Change Healthcare’s Data Breach Notice: A Case of Hidden Transparency
In a shocking revelation, it has come to light that Change Healthcare, a UnitedHealth-owned health tech company, hid its data breach notice from search engines for months. The company, which suffered a massive ransomware attack in February 2024, resulting in the theft of over 100 million people’s sensitive health data, included a “noindex” code on its breach notice webpage. This code instructed search engines to ignore the page, making it difficult for individuals to find the notice through online searches.
A Delayed and Limited Disclosure
Change Healthcare’s data breach notice was only made available on its website, and even then, it was not easily accessible. The company claimed to have “substantially” completed notifying affected individuals, but it is unclear how many people were actually informed. The breach notice was also limited in its scope, providing general information about the attack rather than specific details about the stolen data.
Criticism and Consequences
Change Healthcare’s handling of the data breach has been widely criticized. The company’s delay in notifying affected individuals, as well as its decision to hide the breach notice from search engines, has raised concerns about transparency and accountability. Several U.S. states, including California, Massachusetts, Nebraska, and New Hampshire, have intervened to notify residents about the breach and provide guidance on protecting themselves from identity theft and fraud.

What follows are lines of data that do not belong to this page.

(** * plane_reconstructor: the RANSAC plane-extraction pipeline

    A shallow embedding of [ransac_detector.py] and the properties of its
    functions: [crop_depth_map], [get_connected_components],
    [_get_plane_from_pcd], [extract_planes_con], [get_plane_img],
    [close_map] and [loss_metric].

    Numbers are modelled as the interpreter has them: Python integers are
    [Z], and floating-point values are IEEE-754 binary64 numbers, given by
    the Standard Library's executable specification [SpecFloat] (round to
    nearest, ties to even).  Arrays are two-dimensional, row-major numpy
    arrays; those that [extract_planes_con] receives, copies and updates
    in place live in a store and are passed by reference.  Exceptions are
    results ([Py.res]), and the [while] loop runs on fuel ([Py.outcome]).

    Open3D, OpenCV, Python's [random] and the C library are external
    collaborators.  They enter through four interfaces, [Open3D]
    (back-projection and the randomized RANSAC fit), [OpenCV] (labelling
    and morphological closing), [PyRandom] (the colours of
    [get_plane_img]) and [Libm] (the [pow] behind [v ** 2], with the laws
    the C standard gives it); what else a property needs of them is a
    hypothesis of its theorem.

    The file has two parts: the embedding (modules [Py], [F64], [Np],
    [Detector], and [Sim], a set of simple collaborators and inputs to run
    the functions on), then the properties. *)

From Stdlib Require Import ZArith Lia Bool.
From Stdlib Require Import Floats.SpecFloat.
From stdpp Require Import base option list gmap strings.

Open Scope Z_scope.

(** ** Python exceptions and results *)

Module Py.

Inductive exn : Type :=
| ValueError
| OverflowError
| ZeroDivisionError
| IndexError
| TypeError
| KeyError (key : string)
| LibraryError (code : Z).

(** The result of an expression: a value or a raised exception. *)
Inductive res (A : Type) : Type :=
| Ok (a : A)
| Err (e : exn).
Arguments Ok {A} a.
Arguments Err {A} e.

Definition bind {A B} (r : res A) (k : A -> res B) : res B :=
  match r with
  | Ok a => k a
  | Err e => Err e
  end.

(** [[f x for x in l]]: the first exception stops the comprehension. *)
Fixpoint traverse {A B} (f : A -> res B) (l : list A) : res (list B) :=
  match l with
  | [] => Ok []
  | x :: l' => bind (f x) (fun y => bind (traverse f l') (fun ys => Ok (y :: ys)))
  end.

(** The outcome of a loop run with a bound on its iterations. *)
Inductive outcome (A : Type) : Type :=
| Done (a : A)
| Raised (e : exn)
| OutOfFuel.
Arguments Done {A} a.
Arguments Raised {A} e.
Arguments OutOfFuel {A}.

End Py.
Import Py.

Notation "'let*' x := r 'in' k" := (Py.bind r (fun x => k))
  (at level 10, x name, r at level 100, k at level 200).
Notation "'let*' ' p := r 'in' k" := (Py.bind r (fun p => k))
  (at level 10, p strict pattern, r at level 100, k at level 200).

(** ** Binary64 floating-point numbers *)

Module F64.

Definition prec : Z := 53.
Definition emax : Z := 1024.

Abbreviation float := spec_float.

Definition of_Z (z : Z) : float := binary_normalize prec emax z 0 false.

Definition zero : float := S754_zero false.
Definition one : float := Eval vm_compute in of_Z 1.
Definition nan : float := S754_nan.

Definition add : float -> float -> float := SFadd prec emax.
Definition sub : float -> float -> float := SFsub prec emax.
Definition mul : float -> float -> float := SFmul prec emax.
Definition div : float -> float -> float := SFdiv prec emax.
Definition sqrt : float -> float := SFsqrt prec emax.
Definition abs : float -> float := SFabs.
Definition opp : float -> float := SFopp.
Definition ltb : float -> float -> bool := SFltb.
Definition leb : float -> float -> bool := SFleb.
Definition eqb : float -> float -> bool := SFeqb.

(** [x != 0]: true of NaN, false of both zeros. *)
Definition nonzero (x : float) : bool := negb (eqb x zero).

Definition is_nan (x : float) : bool :=
  match x with S754_nan => true | _ => false end.

Definition is_finite (x : float) : bool :=
  match x with
  | S754_zero _ | S754_finite _ _ _ => true
  | _ => false
  end.

(** [float(n)] of a Python integer: correctly rounded, and an
    [OverflowError] when the integer is too large for a double. *)
Definition of_int (z : Z) : res float :=
  match of_Z z with
  | S754_infinity _ => Err OverflowError
  | f => Ok f
  end.

(** [int(x)]: truncation toward zero; infinities and NaN raise. *)
Definition to_int (x : float) : res Z :=
  match x with
  | S754_zero _ => Ok 0
  | S754_finite s m e => Ok (cond_Zopp s (Z.shiftl (Zpos m) e))
  | S754_infinity _ => Err OverflowError
  | S754_nan => Err ValueError
  end.

(** [math.floor(x)]: the largest integer below or equal to [x]. *)
Definition floor (x : float) : res Z :=
  match x with
  | S754_zero _ => Ok 0
  | S754_finite false m e => Ok (Z.shiftl (Zpos m) e)
  | S754_finite true m e => Ok (Z.shiftl (Zneg m) e)
  | S754_infinity _ => Err OverflowError
  | S754_nan => Err ValueError
  end.

(** [np.float32(x)]: rounding to binary32; the result is kept as the
    binary64 number of the same value (every binary32 number is one). *)
Definition to_f32 (x : float) : float :=
  match x with
  | S754_finite s m e =>
      match binary_round 24 128 s m e with
      | S754_finite s' m' e' => binary_round prec emax s' m' e'
      | y => y
      end
  | _ => x
  end.

(** A positive number after rounding: finite or infinite with the given
    sign; not a zero and not NaN. *)
Definition signed_pos (s : bool) (x : float) : Prop :=
  (exists m e, x = S754_finite s m e) \/ x = S754_infinity s.

(** The sign of a number; the NaN of the model has none. *)
Definition sign_of (x : float) : option bool :=
  match x with
  | S754_zero s | S754_infinity s | S754_finite s _ _ => Some s
  | S754_nan => None
  end.

(** Not below zero and not [-0.0]: the number is [+0.0], positive,
    [+inf], or NaN.  The NaN of the model carries no sign, and of a NaN
    nothing is said: in particular not that its sign bit is clear. *)
Definition not_negative (x : float) : bool :=
  match sign_of x with
  | Some true => false
  | _ => true
  end.

End F64.

Abbreviation float := F64.float.

(** ** numpy arrays *)

Module Np.

(** A two-dimensional array in row-major (C) order. *)
Record ndarray (A : Type) : Type := mk_ndarray {
  nrows : nat;
  ncols : nat;
  cells : list A
}.
Arguments mk_ndarray {A} nrows ncols cells.
Arguments nrows {A}.
Arguments ncols {A}.
Arguments cells {A}.

Definition shape {A} (a : ndarray A) : nat * nat := (nrows a, ncols a).

(** An array holds exactly one cell per position of its shape. *)
Definition wf {A} (a : ndarray A) : Prop :=
  length (cells a) = (nrows a * ncols a)%nat.

Definition same_shape {A B} (a : ndarray A) (b : ndarray B) : bool :=
  (nrows a =? nrows b)%nat && (ncols a =? ncols b)%nat.

(** [a.size] *)
Definition size {A} (a : ndarray A) : nat := length (cells a).

(** Two arrays of one shape and one size. *)
Definition like {A B} (a : ndarray A) (b : ndarray B) : bool :=
  same_shape a b && (length (cells a) =? length (cells b))%nat.

(** A unary ufunc, [a.astype], [np.where(cond(a), x, y)] of one array. *)
Definition map {A B} (f : A -> B) (a : ndarray A) : ndarray B :=
  mk_ndarray (nrows a) (ncols a) (f <$> cells a).

(** [np.zeros(shape)], [np.ones(shape)]. *)
Definition full {A} (sh : nat * nat) (v : A) : ndarray A :=
  mk_ndarray (fst sh) (snd sh) (replicate (fst sh * snd sh) v).

(** Broadcasting of one axis: equal lengths, or one of them is 1. *)
Definition bdim (n m : nat) : option nat :=
  if (n =? m)%nat then Some n
  else if (n =? 1)%nat then Some m
  else if (m =? 1)%nat then Some n
  else None.

(** The cell of [a] that position [(i, j)] of a broadcast result reads. *)
Definition bget {A} (a : ndarray A) (i j : nat) : option A :=
  cells a !! ((if (nrows a =? 1)%nat then 0 else i) * ncols a
              + (if (ncols a =? 1)%nat then 0 else j))%nat.
(** *** The loops of the monitors *)

Lemma takeoff_motors_loop_stops_at (fuel : nat) (vehicle : Vehicle) (w : World) (n : Z) :
  0 <= n <= 20 ->
  (forall j, 0 <= j < n -> motors_not_started vehicle (clock_us w + j * 100000) = true) ->
  (n < 20 -> motors_not_started vehicle (clock_us w + n * 100000) = false) ->
  (20 < fuel)%nat ->
  takeoff_motors_loop fuel vehicle 20 w
  = Some (n, mkWorld (clock_us w + n * 100000) (trace w)).
Proof.
  intros Hn Hb Ha Hfuel. unfold takeoff_motors_loop.
  apply (poll_loop_stops_at _ (motors_not_started vehicle) 20); try assumption; try lia.
  intros; reflexivity.
Qed.

Lemma takeoff_motors_loop_stops_only_at (fuel : nat) (vehicle : Vehicle) (w : World)
      (n n' : Z) (w' : World) :
  0 <= n <= 20 ->
  (forall j, 0 <= j < n -> motors_not_started vehicle (clock_us w + j * 100000) = true) ->
  (n < 20 -> motors_not_started vehicle (clock_us w + n * 100000) = false) ->
  takeoff_motors_loop fuel vehicle 20 w = Some (n', w') ->
  n' = n /\ w' = mkWorld (clock_us w + n * 100000) (trace w).
Proof.
  intros Hn Hb Ha. unfold takeoff_motors_loop.
  apply (poll_loop_stops_only_at _ (motors_not_started vehicle) 20); try assumption; try lia.
  intros; reflexivity.
Qed.

Lemma takeoff_in_air_loop_stops_at (fuel : nat) (vehicle : Vehicle) (w : World) (n : Z) :
  0 <= n <= 110 ->
  (forall j, 0 <= j < n -> still_on_ground vehicle (clock_us w + j * 100000) = true) ->
  (n < 110 -> still_on_ground vehicle (clock_us w + n * 100000) = false) ->
  (110 < fuel)%nat ->
  takeoff_in_air_loop fuel vehicle 110 w
  = Some (n, mkWorld (clock_us w + n * 100000) (trace w)).
Proof.
  intros Hn Hb Ha Hfuel. unfold takeoff_in_air_loop.
  apply (poll_loop_stops_at _ (still_on_ground vehicle) 110); try assumption; try lia.
  intros; reflexivity.
Qed.

Lemma takeoff_in_air_loop_stops_only_at (fuel : nat) (vehicle : Vehicle) (w : World)
      (n n' : Z) (w' : World) :
  0 <= n <= 110 ->
  (forall j, 0 <= j < n -> still_on_ground vehicle (clock_us w + j * 100000) = true) ->
  (n < 110 -> still_on_ground vehicle (clock_us w + n * 100000) = false) ->
  takeoff_in_air_loop fuel vehicle 110 w = Some (n', w') ->
  n' = n /\ w' = mkWorld (clock_us w + n * 100000) (trace w).
Proof.
  intros Hn Hb Ha. unfold takeoff_in_air_loop.
  apply (poll_loop_stops_only_at _ (still_on_ground vehicle) 110); try assumption; try lia.
  intros; reflexivity.
Qed.

Lemma landing_started_loop_stops_at (fuel : nat) (vehicle : Vehicle) (w : World) (n : Z) :
  0 <= n <= 20 ->
  (forall j, 0 <= j < n -> landing_not_started vehicle (clock_us w + j * 100000) = true) ->
  (n < 20 -> landing_not_started vehicle (clock_us w + n * 100000) = false) ->
  (20 < fuel)%nat ->
  landing_started_loop fuel vehicle 20 w
  = Some (n, mkWorld (clock_us w + n * 100000) (trace w)).
Proof.
  intros Hn Hb Ha Hfuel. unfold landing_started_loop.
  apply (poll_loop_stops_at _ (landing_not_started vehicle) 20); try assumption; try lia.
  intros; reflexivity.
Qed.

Lemma landing_started_loop_stops_only_at (fuel : nat) (vehicle : Vehicle) (w : World)
      (n n' : Z) (w' : World) :
  0 <= n <= 20 ->
  (forall j, 0 <= j < n -> landing_not_started vehicle (clock_us w + j * 100000) = true) ->
  (n < 20 -> landing_not_started vehicle (clock_us w + n * 100000) = false) ->
  landing_started_loop fuel vehicle 20 w = Some (n', w') ->
  n' = n /\ w' = mkWorld (clock_us w + n * 100000) (trace w).
Proof.
  intros Hn Hb Ha. unfold landing_started_loop.
  apply (poll_loop_stops_only_at _ (landing_not_started vehicle) 20); try assumption; try lia.
  intros; reflexivity.
Qed.

Lemma takeoff_finished_loop_stops_at (fuel : nat) (vehicle : Vehicle) (w : World) (j : Z) :
  0 <= j ->
  (forall i, 0 <= i < j -> takeoff_in_progress vehicle (clock_us w + i * 1000000) = true) ->
  takeoff_in_progress vehicle (clock_us w + j * 1000000) = false ->
  (Z.to_nat j < fuel)%nat ->
  takeoff_finished_loop fuel vehicle w
  = Some (tt, mkWorld (clock_us w + j * 1000000) (trace w)).
Proof.
  intros Hj Hb Ha Hfuel. unfold takeoff_finished_loop.
  rewrite <- (Z2Nat.id j Hj) in Hb, Ha |- *.
  apply (wait_loop_stops_at _ (takeoff_in_progress vehicle)); try assumption.
  intros; reflexivity.
Qed.
Lemma set_system_date_time_month_end_witness :
  exists msg,
    isys.set_system_date_time None (Some 2) None None None None None [0]
      = (Raise (PyError "ValueError" msg), [0]).
Proof.
  apply (set_system_date_time_month_end None 2 [0]).
  - reflexivity.
  - cbn. lia.
  - simpl. tauto.
Defined.

Lemma set_system_date_time_hour_only_witness :
  isys.set_system_date_time None None None (Some 5) None None None []
    = (Ok tt, [1706745598 - 18 * 3600]).
Proof.
  assert (Hnow : isys.datetime 2024 1 31 23 59 58
                 = Ok (isys.now isys.UTC)) by reflexivity.
  assert (Hh : 0 <= 5 <= 23) by lia.
  rewrite (@set_system_date_time_hour_only clock_jan31 5 [] Hnow Hh).
  vm_compute. reflexivity.
Defined.

Lemma set_system_date_time_utc_range_witness :
  exists secs,
    snd (isys.set_system_date_time (Some 1970) (Some 1) (Some 1) (Some 0)
           (Some 0) (Some 0) None []) = [secs] /\
    -62135596800 <= secs <= 253402300799.
Proof.
  apply (set_system_date_time_utc_range (Some 1970) (Some 1) (Some 1)
           (Some 0) (Some 0) (Some 0) []).
  reflexivity.
Defined.

(** ** Runs in which something fails or a program changes files *)

Import Outages.

(** C7 fails as stated: when the command line file cannot be opened,
    [write_config] raises the error of [open] and no such file exists
    afterwards, although the loader descriptor has been written. *)
Lemma write_config_io_roundtrip_counterexample :
  fs (state0 0 0) !! cmdline_path = None /\
  fst (write_config_io (OS := no_kernel_dir) (state0 0 0))
    = Raise (PyError "FileNotFoundError" "/mnt/sysroot/etc/kernel/cmdline") /\
  fs (snd (write_config_io (OS := no_kernel_dir) (state0 0 0)))
     !! cmdline_path = None /\
  fs (snd (write_config_io (OS := no_kernel_dir) (state0 0 0)))
     !! loader_conf_path = Some loader_conf_text.
Proof. repeat split; vm_compute; reflexivity. Qed.

Lemma write_config_io_roundtrip_witness :
  fst (write_config_io (OS := merging) state_console) = Ok tt /\
  fs (written_state state_console) !! cmdline_path
    = Some "ro quiet console=ttyS0,115200n8 root=/dev/mapper/fedora_fedora-root" /\
  fs (snd (write_config_io (OS := merging) state_console))
     !! "/mnt/sysroot/boot/efi/loader/entries/fedora.conf"
    = Some "options ro".
Proof.
  assert (Hr : fst (write_config_io (OS := merging) state_console) = Ok tt)
    by (vm_compute; reflexivity).
  assert (Hne : forall cls msg,
            fst (write_config_io (OS := merging) state_console)
            <> Raise (PyError cls msg))
    by (intros cls msg; rewrite Hr; discriminate).
  destruct (write_config_io_roundtrip (OS := merging) state_console Hne)
    as (_ & Hc & _ & Hfs & _).
  split; [exact Hr|]. split.
  - rewrite Hc. vm_compute. reflexivity.
  - rewrite Hfs. vm_compute. reflexivity.
Defined.

Lemma write_config_io_frame_witness :
  fs (written_state state_console) !! "/mnt/sysroot/etc/fstab"
    = Some "/dev/sda1 /" /\
  fs (snd (write_config_io (OS := merging) state_console))
     !! "/mnt/sysroot/boot/efi/loader/entries/fedora.conf"
    = Some "options ro" /\
  console (snd (write_config_io (OS := merging) state_console))
    = Some "ttyS0".
Proof.
  assert (Hr : fst (write_config_io (OS := merging) state_console) = Ok tt)
    by (vm_compute; reflexivity).
  assert (Hne : forall cls msg,
            fst (write_config_io (OS := merging) state_console)
            <> Raise (PyError cls msg))
    by (intros cls msg; rewrite Hr; discriminate).
  assert (Hl : "/mnt/sysroot/etc/fstab" <> loader_conf_path)
    by (vm_compute; discriminate).
  assert (Hc : "/mnt/sysroot/etc/fstab" <> cmdline_path)
    by (vm_compute; discriminate).
  destruct (write_config_io_frame (OS := merging) state_console _ Hne Hl Hc)
    as (Hp & Hfs & Hcon & _).
  split; [rewrite Hp; reflexivity|]. split.
  - rewrite Hfs. vm_compute. reflexivity.
  - rewrite Hcon. reflexivity.
Defined.

Lemma write_device_map_io_frame_witness :
  fst (write_device_map_io (OS := merging) (state0 0 0)) = Ok tt /\
  fs (snd (write_device_map_io (OS := merging) state_console))
     !! "/mnt/sysroot/etc/fstab" = Some "/dev/sda1 /" /\
  fst (write_device_map_io (OS := backup_is_directory) (state0 0 0))
    = Raise (PyError "IsADirectoryError"
                     "/mnt/sysroot/boot/efi/loader/device.map.anacbak").
Proof.
  assert (Hok : fst (write_device_map_io (OS := merging) state_console)
                = Ok tt) by (vm_compute; reflexivity).
  assert (Hm : "/mnt/sysroot/etc/fstab" <> map_path)
    by (vm_compute; discriminate).
  assert (Hb : "/mnt/sysroot/etc/fstab" <> backup_path)
    by (vm_compute; discriminate).
  destruct (write_device_map_io_frame (OS := merging) state_console _
              Hok Hm Hb) as (Hfs & _).
  split; [vm_compute; reflexivity|].
  split; [rewrite Hfs; reflexivity | vm_compute; reflexivity].
Defined.

Lemma write_io_config_always_runs_witness :
  fst (install (snd (write_prologue_io (OS := merging) (state0 1 0))))
    = Raise (BootLoaderError "boot loader install failed") /\
  fst (write_io (OS := merging) (state0 1 0))
    = Raise (BootLoaderError "boot loader install failed") /\
  ends_with_flush (trace (snd (write_io (OS := merging) (state0 1 0))))
    = true /\
  fs (snd (write_io (OS := merging) (state0 1 0))) !! cmdline_path
    = Some (cmdline_text []).
Proof.
  pose (s0 := snd (write_prologue_io (OS := merging) (state0 1 0))).
  pose (s1 := snd (install s0)).
  pose (s3 := snd (write_config_io (OS := merging) s1)).
  assert (Hpro : write_prologue_io (OS := merging) (state0 1 0) = (Ok tt, s0))
    by (vm_compute; reflexivity).
  assert (Hinst : install s0
                  = (Raise (BootLoaderError "boot loader install failed"), s1))
    by (vm_compute; reflexivity).
  assert (Hcfg : write_config_io (OS := merging)
                   (snd (after_install_io (OS := merging)
                           (Raise (BootLoaderError
                                     "boot loader install failed")) s1))
                 = (Ok tt, s3))
    by (vm_compute; reflexivity).
  destruct (write_io_config_always_runs (OS := merging) _ _ _ _ _ _
              Hpro Hinst Hcfg) as (_ & _ & Hok).
  destruct (Hok eq_refl) as (_ & _ & _ & _ & _ & _ & Hrun).
  rewrite (Hrun eq_refl eq_refl).
  split; [exact (f_equal fst Hinst)|]. split; [reflexivity|].
  split; vm_compute; reflexivity.
Defined.

Lemma write_io_ok_only_if_witness :
  exists s0 s1 s2,
    write_prologue_io (OS := merging) (state0 0 0) = (Ok tt, s0) /\
    install s0 = (Ok tt, s1) /\
    after_install_io (OS := merging) (Ok tt) s1 = (Ok tt, s2) /\
    fst (write_config_io (OS := merging) s2) = Ok tt /\
    exec_status s2 "/usr/sbin/updateloaderentries.sh" = 0.
Proof.
  apply (write_io_ok_only_if (OS := merging) (state0 0 0)).
  vm_compute. reflexivity.
Defined.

A Lack of Transparency and Accountability
The incident highlights the need for greater transparency and accountability in the handling of data breaches. Change Healthcare’s decision to hide its breach notice from search engines is a clear example of a lack of transparency, and the company’s delayed notification of affected individuals raises concerns about accountability. As the healthcare industry continues to rely on sensitive patient data, it is essential that companies like Change Healthcare prioritize transparency and accountability in their handling of data breaches.